Bonfires of art, of lives directed by inspired whims, insights, and discoveries are to be celebrated and declared beautiful, but we need a backdrop of order for them to produce lasting meaning. A city swept up in complete disorder is a city burning down, and anything momentarily produced during that burning will in a short time meet the same burning fate. When chaos and disorder (so often necessary ingredients for meaningful artistic creation) are managed and controlled on a personal level, they prove themselves to be a net positive for any society. More than that, they are necessary because they help stave off systemic degeneration by bringing flexible wisdom, hard-won from one’s own personal chaos, to structures prone to grow too rigid. But if we convince ourselves to forgo all law, all order, all hierarchy completely, art ceases to be beautiful, ceases to be real art, as the controlled chaos jumps out of its pits and consumes completely.
If there is one thing I think worth stressing, it is this: how fragile order is, and how fragile any high trust society is. Caught up in useful and necessary acts of creation, we must also never be so arrogant as to not do the dirty work of preservation. And half of this dirty work is simply practicing active gratitude. Be on guard, though, as gratitude is often hardest to practice in conditions where it is most warranted!
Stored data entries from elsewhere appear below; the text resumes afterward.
(** ** Theorems *)

(** C9. A live evaluation tells the truth. For a kind of the three, with no fresh
    cached result, and checks that all return: [evaluate] returns; the result is nil
    exactly when every registered check of the kind passed under its own timeout;
    otherwise it joins one error per failing check, wrapped with the check's name,
    in some order; and the result is cached with the instant of completion. *)
Theorem evaluate_reports_checks arrival ctx k w :
  (∀ l, arrival l ≡ₚ l) → (0 ≤ k < 3)%Z → agg_wf (agg (heap w)) →
  cache_hit k (clock w) (agg (heap w)) = Ret None →
  Forall (returns ctx (clock w)) (bucket (agg (heap w)) k) →
  ∃ err w', evaluate arrival ctx k w = (Ret err, w') ∧
    (err = None ↔ Forall (passes ctx (clock w)) (bucket (agg (heap w)) k)) ∧
    (∃ es, es ≡ₚ failures ctx (clock w) (bucket (agg (heap w)) k) ∧ err = errors_Join es) ∧
    cache_get (agg (heap w')) (Z.to_nat k) = Some (mkCached err (clock w')).
Proof.
  intros Ha Hk (Hlen & _) Hmiss Hret.
  destruct (run_checks_Ret _ _ _ Hret) as (rs & Hrs & Hsent).
  rewrite (evaluate_miss_eq arrival ctx k w rs Hk Hmiss Hrs).
  eexists _, _. split; [done|]. split_and!.
  - rewrite errors_Join_None, <-failures_nil, <-Hsent by done. split; intros E.
    + apply Permutation_nil_r. by rewrite <-E, Ha.
    + apply Permutation_nil_r. by rewrite Ha, E.
  - eexists. split; [|done]. by rewrite Ha, Hsent.
  - unfold cache_get; simpl. rewrite list_lookup_insert_eq; [done|lia].
Qed.

(** A concrete aggregator: a passing and a failing readiness check. *)
Definition sample_checks : list Check :=
  StandardChecks "db" (λ _ t, Ret (t + 5 * Millisecond, None)%Z) ++
  StandardChecks "redis" (λ _ t, Ret (t + 9 * Millisecond, Some (ErrorString "refused"))%Z).

Definition sample_state : HState := mkHState (Register sample_checks (NewAggregator 0)) [].

Lemma evaluate_reports_checks_witness :
  ∃ err w', evaluate id Background Readiness (mkWorld 0 [] sample_state) = (Ret err, w') ∧
    (err = None ↔ Forall (passes Background 0) (bucket (agg sample_state) Readiness)) ∧
    (∃ es, es ≡ₚ failures Background 0 (bucket (agg sample_state) Readiness) ∧
       err = errors_Join es) ∧
    cache_get (agg (heap w')) (Z.to_nat Readiness) = Some (mkCached err (clock w')).
Proof.
  apply (evaluate_reports_checks id Background Readiness (mkWorld 0 [] sample_state)).
  - reflexivity.
  - unfold Readiness. lia.
  - apply Register_wf, NewAggregator_wf.
  - reflexivity.
  - repeat constructor; eexists _, _; reflexivity.
Defined.

(** C12. Caching. After a live evaluation that completed at [t1] with a positive
    TTL, a probe of the same kind by any caller at an instant in [t1, t1 + TTL)
    returns the same result and changes nothing: no check runs and the hook is
    silent. From [t1 + TTL] on the entry is stale and is not served. *)
Theorem evaluate_cached arrival ctx k w err w1 ctx2 w2 :
  agg_wf (agg (heap w)) → (cacheTTL (agg (heap w)) ≤ max_int64)%Z →
  cache_hit k (clock w) (agg (heap w)) = Ret None →
  evaluate arrival ctx k w = (Ret err, w1) → heap w2 = heap w1 →
  let ttl := cacheTTL (agg (heap w)) in
  ((clock w1 ≤ clock w2 < clock w1 + ttl)%Z →
   evaluate arrival ctx2 k w2 = (Ret err, w2)) ∧
  ((clock w1 + ttl ≤ clock w2)%Z → cache_hit k (clock w2) (agg (heap w2)) = Ret None).
Proof.
  intros (Hlen & _) Hmax Hmiss He Hh. pose proof He as He'.
  rewrite evaluate_miss in He by done.
  apply bind_Ret_inv in He as (r & w3 & Hl & _).
  apply evaluate_live_inv in Hl as (rs & Hk & Hrs & _ & _).
  rewrite (evaluate_miss_eq arrival ctx k w rs Hk Hmiss Hrs) in He'. simplify_eq/=.
  rewrite Hh. simpl. assert (cache_index k = Some (Z.to_nat k)) as Hi
    by (by apply cache_index_Some).
  split; intros Ht.
  - erewrite evaluate_hit; [|rewrite Hh; apply cache_hit_after; [done|lia|exact Ht]]. done.
  - eapply (cache_hit_expired _ _ _ _ (mkCached _ (last_end (clock w) rs)));
      [done| |done|exact Ht].
    unfold cache_get; simpl. rewrite list_lookup_insert_eq; [done|lia].
Qed.

Lemma evaluate_cached_witness :
  ∃ err w1, evaluate id Background Readiness (mkWorld 0 [] sample_state) = (Ret err, w1) ∧
    clock w1 = (9 * Millisecond)%Z ∧
    let w2 := mkWorld (500 * Millisecond)%Z [] (heap w1) in
    ((clock w1 ≤ clock w2 < clock w1 + Second)%Z →
     evaluate id (mkContext (Some (0%Z, Sentinel Canceled)) None) Readiness w2 = (Ret err, w2)) ∧
    ((clock w1 + Second ≤ clock w2)%Z →
     cache_hit Readiness (clock w2) (agg (heap w2)) = Ret None).
Proof.
  eexists _, _. split; [reflexivity|]. split; [reflexivity|].
  apply (evaluate_cached id Background Readiness (mkWorld 0 [] sample_state)).
  - apply Register_wf, NewAggregator_wf.
  - vm_compute. discriminate.
  - reflexivity.
  - reflexivity.
  - reflexivity.
Defined.

(** An evaluation is bounded by the registered timeouts: when every check
    returns by the time its own context is done, [evaluate] returns within the
    largest timeout registered for the kind, and within the caller's own deadline. *)
Theorem evaluate_bounded arrival ctx k w b :
  (0 ≤ k < 3)%Z → cache_hit k (clock w) (agg (heap w)) = Ret None →
  Forall (λ c, ∃ t' e, check_result ctx (clock w) c = Ret (t', e) ∧
     ∀ d, Done (WithTimeout ctx (clock w) (Timeout c)) = Some d →
          (t' ≤ Z.max (clock w) d)%Z)
    (bucket (agg (heap w)) k) →
  Forall (λ c, (Timeout c ≤ b)%Z) (bucket (agg (heap w)) k) → (0 ≤ b)%Z →
  ∃ err w', evaluate arrival ctx k w = (Ret err, w') ∧
    (clock w ≤ clock w' ≤ clock w + b)%Z ∧
    (∀ d e, ctx_done ctx = Some (d, e) → (clock w' ≤ Z.max (clock w) d)%Z).
Proof.
  intros Hk Hmiss Hret Htmo Hb.
  destruct (run_checks_Ret ctx (clock w) (bucket (agg (heap w)) k)) as (rs & Hrs & _).
  { eapply Forall_impl; [exact Hret|]. intros c (t' & e & H & _). by eexists _, _. }
  rewrite (evaluate_miss_eq arrival ctx k w rs Hk Hmiss Hrs).
  eexists _, _. split; [done|]. simpl. split; [split; [apply last_end_ge|]|].
  - eapply run_checks_bound; [lia|done|].
    rewrite Forall_forall in *. intros c Hc t' e He.
    destruct (Hret c Hc) as (t2 & e2 & He2 & Hdl). rewrite He in He2. simplify_eq.
    destruct (WithTimeout_deadline ctx (clock w) (Timeout c)) as (d & e3 & Hd & Hle).
    specialize (Hdl d). unfold Done in Hdl. rewrite Hd in Hdl. specialize (Hdl eq_refl).
    specialize (Htmo c Hc). simpl in Htmo. lia.
  - intros d e0 Hd. eapply run_checks_bound; [lia|done|].
    rewrite Forall_forall in *. intros c Hc t' e He.
    destruct (Hret c Hc) as (t2 & e2 & He2 & Hdl). rewrite He in He2. simplify_eq.
    unfold Done, WithTimeout in Hdl. rewrite Hd in Hdl.
    destruct (Z.leb_spec d (clock w + Z.max 0 (Timeout c)));
      (rewrite ?Hd in Hdl; simpl in Hdl; specialize (Hdl _ eq_refl); lia).
Qed.

Lemma evaluate_bounded_witness :
  ∃ err w', evaluate id Background Readiness (mkWorld 0 [] sample_state) = (Ret err, w') ∧
    (0 ≤ clock w' ≤ 0 + 2 * Second)%Z ∧
    (∀ d e, ctx_done Background = Some (d, e) → (clock w' ≤ Z.max 0 d)%Z).
Proof.
  apply (evaluate_bounded id Background Readiness (mkWorld 0 [] sample_state) (2 * Second)).
  - unfold Readiness. lia.
  - reflexivity.
  - constructor; [|constructor; [|constructor]];
      (eexists _, _; split; [reflexivity|]; intros d [= <-]; vm_compute; discriminate).
  - constructor; [|constructor; [|constructor]]; vm_compute; discriminate.
  - unfold Second, Millisecond. lia.
Defined.

(** ** Sequences of operations *)

(** A call on the aggregator. *)
Inductive op : Type :=
| OpRegister (cs : list Check)
| OpSetHook (h : option (Kind → Z → option error → list Event))
| OpEvaluate (ctx : Context) (k : Kind).

Definition run_op (arrival : list error → list error) (o : op) (w : World HState) :
    World HState :=
  match o with
  | OpRegister cs => mkWorld (clock w) (coins w) (set_agg (Register cs (agg (heap w))) (heap w))
  | OpSetHook h => mkWorld (clock w) (coins w) (set_agg (SetHook h (agg (heap w))) (heap w))
  | OpEvaluate ctx k => (evaluate arrival ctx k w).2
  end.

Definition registered (ops : list op) : list Check :=
  flat_map (λ o, match o with OpRegister cs => cs | _ => [] end) ops.

(** An evaluation, whatever its outcome, leaves the checks, the TTL and the
    number of slots alone, and the slots of the other kinds. *)
Lemma evaluate_frame arrival ctx k w :
  let w' := (evaluate arrival ctx k w).2 in
  checks (agg (heap w')) = checks (agg (heap w)) ∧
  cacheTTL (agg (heap w')) = cacheTTL (agg (heap w)) ∧
  length (cache (agg (heap w'))) = length (cache (agg (heap w))) ∧
  ∀ i, i ≠ Z.to_nat k → cache_get (agg (heap w')) i = cache_get (agg (heap w)) i.
Proof.
  destruct (evaluate arrival ctx k w) as [r w'] eqn:E. simpl.
  unfold evaluate, bind, now, mget, mpanic, ret in E.
  destruct (cache_hit k (clock w) (agg (heap w))) as [[res|]| |] eqn:Hh; try (by simplify_eq).
  destruct (evaluate_live arrival ctx k w) as [r1 w1] eqn:Hl.
  assert (w' = match r1 with
    | Ret err => (run_hook k (sat64 (clock w1 - clock w)) err w1).2 | _ => w1 end) as ->.
  { destruct r1; by simplify_eq/=. }
  destruct r1 as [err| |].
  - apply evaluate_live_inv in Hl as (rs & Hk & Hrs & -> & ->). rewrite run_hook_eq. simpl.
    split_and!; [done|done|by rewrite length_insert|].
    intros i Hi. unfold cache_get; simpl. by rewrite list_lookup_insert_ne.
  - by rewrite (evaluate_live_heap arrival ctx k w (Panic msg) w1 Hl).
  - by rewrite (evaluate_live_heap arrival ctx k w Block w1 Hl).
Qed.

Lemma run_op_inv arrival o w k :
  agg_wf (agg (heap w)) →
  agg_wf (agg (heap (run_op arrival o w))) ∧
  bucket (agg (heap (run_op arrival o w))) k =
  bucket (agg (heap w)) k ++
  map normalize (List.filter (λ c, (CheckKind c =? k)%Z) (registered [o])).
Proof.
  intros Hwf. destruct o as [cs|h|ctx k']; simpl; rewrite ?app_nil_r.
  - split; [by apply Register_wf|apply Register_bucket].
  - split; [by apply SetHook_wf|done].
  - destruct (evaluate_frame arrival ctx k' w) as (Hc & Ht & Hl & _).
    destruct Hwf as (? & ? & ?). unfold agg_wf, bucket. rewrite Hc, Ht, Hl. done.
Qed.

(** After any sequence of registrations, hook changes and evaluations
    (returning, panicking or blocked) on a new aggregator, the aggregator is well
    formed: three cache slots, every check filed under its own kind with a positive
    timeout; and the checks of a kind are exactly the registered ones of that kind,
    in registration order, with 300ms in place of a missing timeout. *)
Theorem Aggregator_invariant arrival ttl ops t cs k :
  let w := foldl (λ w o, run_op arrival o w) (mkWorld t cs (mkHState (NewAggregator ttl) [])) ops in
  agg_wf (agg (heap w)) ∧
  bucket (agg (heap w)) k =
  map normalize (List.filter (λ c, (CheckKind c =? k)%Z) (registered ops)).
Proof.
  simpl. set (w0 := mkWorld _ _ _).
  assert (∀ ops' w, agg_wf (agg (heap w)) →
    agg_wf (agg (heap (foldl (λ w o, run_op arrival o w) w ops'))) ∧
    bucket (agg (heap (foldl (λ w o, run_op arrival o w) w ops'))) k =
    bucket (agg (heap w)) k ++
    map normalize (List.filter (λ c, (CheckKind c =? k)%Z) (registered ops'))) as Hgen.
  { induction ops' as [|o ops' IH]; intros w Hwf; simpl; [by rewrite app_nil_r|].
    destruct (run_op_inv arrival o w k Hwf) as [Hwf' Hb].
    destruct (IH _ Hwf') as [? ->]. split; [done|]. rewrite Hb, <-app_assoc.
    unfold registered at 3. simpl. by rewrite app_nil_r, List.filter_app, map_app. }
  apply (Hgen ops w0), NewAggregator_wf.
Qed.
Conditions of material comfort are especially dangerous and pose many steep cliffs of entitlement. When we are given a lot, the one thing almost never given is gratitude. Gratitude we have to work for to create. Utopia is more structured than today’s popular idealists would have you believe. It is within established forms that freedom, chaos, and free spirits really find their note. We all know this to some degree. Poems without any form at all tend to lose their definition as poetry, and music with no key and no chord structure tends to descend into the worst kind of noisy racket.
So, if you are fortunate enough today to wake up in a society still generally functioning where you have electricity and drinking water, there are local businesses that cater to your needs, and you do not walk the streets in complete fear, give a silent prayer of gratitude (in whatever theistic or agnostic form you choose). Only those waking without this can really tell you what a loss it is not to have. This is why I praise human, organic order, as well as those who do the often uncelebrated work of maintenance and protection.
As I close, do you ask if I preach order or disorder? Let me just say, if you think I am advocating for an either/or solution in this discussion, then you misunderstand me. As we find so often in this life, a middle ground makes for the most fertile soil.